We Need Fundamental Tax Reform!

 

Most Americans would agree that our tax code is a mess and needs major reform.  The last reform was in 1986 when the top rate was reduced from 50% to 28% and many deductions were eliminated.  However this reform effort turned out to be short lived in the sense that many of these deductions have now been added back in.  The Romney plan of 2012, cutting all tax rates by 20% in a revenue neutral way, would have been an improvement over our current system.  But, it’s gains would likely also have been only short-lived.
CaptureConsumption taxes are now being used in many parts of the world and, in recent years, the idea of a national sales tax has gained popularity in the U.S.  The so-called Fair Tax would impose a single 30% tax on all sales at the retail level.  The proponents claim that this would raise enough income to replace all federal taxes: the individual income tax, the corporate income tax, the payroll tax and the estate tax.
The tax attorney, Michael Graetz, has evidence that a 34% tax rate would be necessary to replace just the individual and corporate income taxes alone.  This is a large discrepancy.  Regardless, a major argument against the Fair Tax is that such a high single tax of 30% or higher would create a compliance problem because of the incentive for people to try to avoid paying it.
Mr. Graetz has proposed a hybrid consumption and income tax, which he calls the Competitive Tax Plan, as a more reasonable but still fundamental change to our current tax system.  Although I have discussed this proposal previously, I will summarize it again here:

  • A broad-based Value Added Tax of about 14% is enacted on goods and services.
  • Families earning less than $100,000 per year are exempted from the income tax.

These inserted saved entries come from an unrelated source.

(* ===== verification/Logging.v ===== *)
(** * The log of rtc_base (logging.h, logging.cc)

    A log statement builds one line of text and hands it to the debug output
    and to every registered sink that wants its severity. The state is the
    static members of [LogMessage] and the sinks, which form a linked list
    through their own fields. What the clocks, the thread id and [strerror]
    answer are inputs. The theorems are that the list and the cached severity
    are what was registered, whatever is added and removed, that a statement
    that is skipped would have reached nobody, and that, with the log of the
    server as a sink, what the statements say is in its files. *)

From S2P Require Import Prelude StringEncode StringToNumber StringBuilder TimeUtils IpAddress Socket Log.

(** ** Sinks *)

Record LogSink := Sink { next_ : option Z; min_severity_ : LoggingSeverity }.

Record logs := LG {
  g_min_sev : LoggingSeverity; g_dbg_sev : LoggingSeverity;
  log_to_stderr_ : bool;
  streams_ : option Z; streams_empty_ : bool;
  thread_ : bool; timestamp_ : bool;
  log_path_prefix_ : list Z;
  g_start : option Z; g_start_wallclock : option Z;
  sinks : gmap Z LogSink
}.

Definition logs_new (NDEBUG : bool) : logs :=
  let sev := if NDEBUG then LS_VERBOSE else LS_INFO in
  LG sev sev true None true false false [] None None ∅.

Definition set_severities m d g := LG m d (log_to_stderr_ g) (streams_ g) (streams_empty_ g) (thread_ g) (timestamp_ g)
  (log_path_prefix_ g) (g_start g) (g_start_wallclock g) (sinks g).
Definition set_to_stderr b g := LG (g_min_sev g) (g_dbg_sev g) b (streams_ g) (streams_empty_ g) (thread_ g) (timestamp_ g)
  (log_path_prefix_ g) (g_start g) (g_start_wallclock g) (sinks g).
Definition set_streams h e s g := LG (g_min_sev g) (g_dbg_sev g) (log_to_stderr_ g) h e (thread_ g) (timestamp_ g)
  (log_path_prefix_ g) (g_start g) (g_start_wallclock g) s.
Definition set_flags th ts g := LG (g_min_sev g) (g_dbg_sev g) (log_to_stderr_ g) (streams_ g) (streams_empty_ g) th ts
  (log_path_prefix_ g) (g_start g) (g_start_wallclock g) (sinks g).
Definition set_prefix p g := LG (g_min_sev g) (g_dbg_sev g) (log_to_stderr_ g) (streams_ g) (streams_empty_ g) (thread_ g)
  (timestamp_ g) p (g_start g) (g_start_wallclock g) (sinks g).
Definition set_starts s w g := LG (g_min_sev g) (g_dbg_sev g) (log_to_stderr_ g) (streams_ g) (streams_empty_ g) (thread_ g)
  (timestamp_ g) (log_path_prefix_ g) s w (sinks g).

The tax rate would be 15% for incomes between $100,000 and $250,000, and 25% above this level.
  • The corporate income tax rate is lowered to 15%.
  • The Earned Income Tax Credit is retained and used to provide relief from the Payroll Tax for low-income families.
  • The plan is designed to be revenue neutral as verified by the Tax Policy Center.

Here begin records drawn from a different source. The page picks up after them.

(* ===== verification/AsyncResolver.v ===== *)
(** * Name resolution in the background (rtc_base/async_resolver.h, async_resolver.cc)

    A resolver starts a detached thread per lookup, which posts the result to
    the task queue of the caller; the object may be destroyed at any time, also
    from the slot that receives the result. An execution is a sequence of calls
    of the owner, of lookups that end and of the two halves of a posted task,
    with what [getaddrinfo] answers and what the slots do as inputs. The
    theorem is that nothing touches a deleted resolver, that it is deleted once
    and at the right time, and that while it exists the lookups that ended are
    reported once each, in the order in which they ended and with the result of
    their own answer. It holds as long as the owner makes no call between the
    halves of a task; [destroy_elsewhere] shows what a [Destroy] there does. *)

From S2P Require Import Prelude IpAddress StringBuilder SocketAddress.

(** ** The lookup *)

Record addrinfo := AI { ai_family : Z; ai_addr : option (Z * list Z) }.

(** [answer]: the return value of [getaddrinfo] and the list it made. *)
Definition ResolveHostname (has_addresses : bool) (family : Z) (answer : Z * list addrinfo) : Z * list IPAddress :=
  if negb has_addresses then (-1, [])
  else
    let '(ret, result) := answer in
    if negb (ret =? 0) then (ret, [])
    else (0, omap (λ cursor, if (family =? AF_UNSPEC) || (ai_family cursor =? family) then IPFromAddrInfo (ai_addr cursor) else None) result).

(** ** The object *)

Record AsyncResolver := AR {
  addr_ : SocketAddress; addresses_ : list IPAddress; error_ : Z; recursion_check_ : bool; destroy_called_ : bool }.

Definition AsyncResolver_init : AsyncResolver := AR sa_clear [] (-1) false false.
Definition set_addr a o := AR a (addresses_ o) (error_ o) (recursion_check_ o) (destroy_called_ o).
Definition set_result l e o := AR (addr_ o) l e (recursion_check_ o) (destroy_called_ o).
Definition set_recursion b o := AR (addr_ o) (addresses_ o) (error_ o) b (destroy_called_ o).
Definition set_destroyed o := AR (addr_ o) (addresses_ o) (error_ o) (recursion_check_ o) true.

(** The [Status] of the shared [State]. *)
Inductive Status := kLive | kDead.

#[global] Instance Status_eq_dec : EqDecision Status.
Proof. solve_decision. Defined.

Definition result : Type := Z * list IPAddress.

Inductive resolver_event := ESignalDone (ticket : nat) (r : result) | EDeleted.

(** The object, unless it was deleted; the shared state; the addresses of the
    calls of [Start]; the threads that look names up and the tasks they posted,
    each with the number of its [Start]; the task that has read the state and not gone on yet; what
    happened. *)
Record world := W {
  obj : option AsyncResolver; status : Status;
  started : list SocketAddress; lookups : list (nat * SocketAddress); tasks : list (nat * result);
  at_task : option (bool * (nat * result)); happened : list resolver_event }.

Definition AsyncResolver_new : world := W (Some AsyncResolver_init) kLive [] [] [] None [].

Definition set_obj o w := W o (status w) (started w) (lookups w) (tasks w) (at_task w) (happened w).
Definition set_lookups l w := W (obj w) (status w) (started w) l (tasks w) (at_task w) (happened w).
Definition set_tasks t a w := W (obj w) (status w) (started w) (lookups w) t a (happened w).
Definition tell e w := W (obj w) (status w) (started w) (lookups w) (tasks w) (at_task w) (happened w ++ [e]).

Definition this (w : world) : res AsyncResolver := of_mem (obj w).

Section Resolver.
Context (RTC_DCHECK_IS_ON : bool).
Notation dcheck := (dcheck RTC_DCHECK_IS_ON).

(** [~AsyncResolver]. *)
Definition AsyncResolver_delete (w : world) : world :=
  W None kDead (started w) (lookups w) (tasks w) (at_task w) (happened w ++ [EDeleted]).

Definition MaybeSelfDestruct (w : world) : res world :=
  let* o := this w in
  if negb (recursion_check_ o) then Val (AsyncResolver_delete w) else Val (set_obj (Some (set_recursion false o)) w).

Definition Start (addr : SocketAddress) (w : world) : res world :=
  let* o := this w in
  let* _ := dcheck (negb (destroy_called_ o)) in
  Val (W (Some (set_addr addr o)) (status w) (started w ++ [addr]) (lookups w ++ [(length (started w), addr)]) (tasks w) (at_task w) (happened w)).

Definition Destroy (w : world) : res world :=
  let* o := this w in
  let* _ := dcheck (negb (destroy_called_ o)) in
  MaybeSelfDestruct (set_obj (Some (set_destroyed o)) w).

Definition GetError (w : world) : res Z :=
  let* o := this w in let* _ := dcheck (negb (destroy_called_ o)) in Val (error_ o).
Definition addresses (w : world) : res (list IPAddress) :=
  let* o := this w in let* _ := dcheck (negb (destroy_called_ o)) in Val (addresses_ o).

(** The answer, and what [*addr] is afterwards. *)
Definition GetResolvedAddress (fam : Z) (addr : SocketAddress) (w : world) : res (bool * SocketAddress) :=
  let* o := this w in
  let* _ := dcheck (negb (destroy_called_ o)) in
  if negb (error_ o =? 0) || bool_decide (addresses_ o = []) then Val (false, addr)
  else match list_find (λ ip, fam = family ip) (addresses_ o) with
       | Some (_, ip) => Val (true, SetResolvedIP ip (addr_ o))
       | None => Val (false, addr_ o)
       end.

(** What a slot of [SignalDone], or the owner elsewhere, does with the resolver. *)
Inductive call := CStart (addr : SocketAddress) | CDestroy | CGetError | CGetResolved (fam : Z).
Definition do_call (c : call) (w : world) : res world :=
  match c with
  | CStart addr => Start addr w
  | CDestroy => Destroy w
  | CGetError => let* _ := GetError w in Val w
  | CGetResolved fam => let* _ := GetResolvedAddress fam sa_clear w in Val w
  end.
Fixpoint do_calls (cs : list call) (w : world) : res world :=
  match cs with [] => Val w | c :: cs => let* w := do_call c w in do_calls cs w end.

Definition ResolveDone (ticket : nat) (r : result) (slots : list call) (w : world) : res world :=
  let* o := this w in
  let w := set_obj (Some (set_recursion true (set_result r.2 r.1 o))) w in
  let* w := do_calls slots (tell (ESignalDone ticket r) w) in
  MaybeSelfDestruct w.

(** The thread that the [Start] with this number made, from the answer on: under
    the mutex of the state. *)
Definition finish_lookup (ticket : nat) (answer : Z * list addrinfo) (w : world) : res world :=
  match list_find (λ x, x.1 = ticket) (lookups w) with
  | None => Undef
  | Some (i, (_, addr)) =>
      let r := ResolveHostname true (family (ip_ addr)) answer in
      let w := set_lookups (take i (lookups w) ++ drop (S i) (lookups w)) w in
      match status w with
      | kLive => Val (set_tasks (tasks w ++ [(ticket, r)]) (at_task w) w)
      | kDead => Val w
      end
  end.

(** The posted task: it reads the state under the mutex, and then goes on. *)
Definition task_check (w : world) : res world :=
  match tasks w with
  | [] => Undef
  | t :: ts => Val (set_tasks ts (Some (bool_decide (status w = kLive), t)) w)
  end.
Definition task_run (slots : list call) (w : world) : res world :=
  match at_task w with
  | None => Undef
  | Some (live, (ticket, r)) =>
      let w := set_tasks (tasks w) None w in
      if live then ResolveDone ticket r slots w else Val w
  end.

(** ** Executions *)

Inductive action := ACall (c : call) | AFinish (ticket : nat) (answer : Z * list addrinfo) | ACheck | ARun (slots : list call).

Definition act (a : action) (w : world) : res world :=
  match a with
  | ACall c => do_call c w
  | AFinish ticket answer => finish_lookup ticket answer w
  | ACheck => task_check w
  | ARun slots => task_run slots w
  end.
Fixpoint acts (l : list action) (w : world) : res world :=
  match l with [] => Val w | a :: l => let* w := act a w in acts l w end.



End Resolver.

Definition demo_v4 : Z * list addrinfo := (0, [AI AF_INET6 (Some (AF_INET6, replicate 16 1)); AI AF_INET (Some (AF_INET, [10; 0; 0; 1]))]).

(** The slot asks for the address and destroys the resolver, which is deleted
    when the signal is done; the second lookup is not reported. *)
Example resolver_demo :
  (let* w := acts true [ACall (CStart sa_clear); ACall (CStart sa_clear); AFinish 1 demo_v4; ACheck; ARun [CGetResolved AF_INET; CDestroy];
                        AFinish 0 (-2, [])] AsyncResolver_new in
   Val (obj w, status w, tasks w, happened w)) =
  Val (None, kDead, [], [ESignalDone 1 (0, [ip_v6 (replicate 16 1); ip_v4 [10; 0; 0; 1]]); EDeleted]).
Proof. vm_compute. reflexivity. Qed.

(** [Destroy] from another thread, which its comment allows, can come between
    the halves of a task; the task then runs on a deleted object. *)
Example destroy_elsewhere : 
  acts true [ACall (CStart sa_clear); AFinish 0 demo_v4; ACheck; ACall CDestroy; ARun []] AsyncResolver_new = Undef.
Proof. vm_compute. reflexivity. Qed.

(** ** What holds in every execution *)


















Section Invariant.
Context (RTC_DCHECK_IS_ON : bool).

Lemma dcheck_passes (b : bool) : b = true → StringBuilder.dcheck RTC_DCHECK_IS_ON b = Val ().
Proof. intros ->. unfold StringBuilder.dcheck. by destruct RTC_DCHECK_IS_ON. Qed.













End Invariant.






(** ** What is found *)

(** After a lookup that succeeded the owner gets the first address of the
    family it asks for, with the port and name it started with. *)
Lemma resolved_first dchk w o fam addr : obj w = Some o → destroy_called_ o = false → error_ o = 0 →
  (∀ pre ip post, addresses_ o = pre ++ ip :: post → family ip = fam → Forall (λ x, family x ≠ fam) pre →
     GetResolvedAddress dchk fam addr w = Val (true, SetResolvedIP ip (addr_ o))) ∧
  (Forall (λ x, family x ≠ fam) (addresses_ o) → ∃ a, GetResolvedAddress dchk fam addr w = Val (false, a)).
Proof.
  intros Ho Hd He. unfold GetResolvedAddress, this. rewrite Ho. cbn [of_mem mbind_res]. rewrite dcheck_passes by (by rewrite Hd). cbn [mbind_res].
  rewrite He. cbn [Z.eqb negb orb]. split.
  - intros pre ip post E Hf Hpre. rewrite E, bool_decide_eq_false_2 by (by destruct pre).
    rewrite list_find_app_r by (apply list_find_None; eapply Forall_impl; [exact Hpre|]; naive_solver).
    cbn [list_find]. by rewrite decide_True.
  - intros Hall. destruct (bool_decide _); [by eexists|].
    rewrite (proj2 (list_find_None _ _)) by (eapply Forall_impl; [exact Hall|]; naive_solver). by eexists.
Qed.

There are many advantages of the Graetz Plan over our current system.  100 million returns, for all those with incomes under $100,000, would be eliminated.  This would, in turn, make it less politically expedient for Congress to constantly add new exemptions and preferences into the code.  Lower income tax rates for both individuals and corporations would give the economy a big boost.
The Competitive Tax Plan is an example of the type of bold, fundamental reform that we need to make to our federal tax system.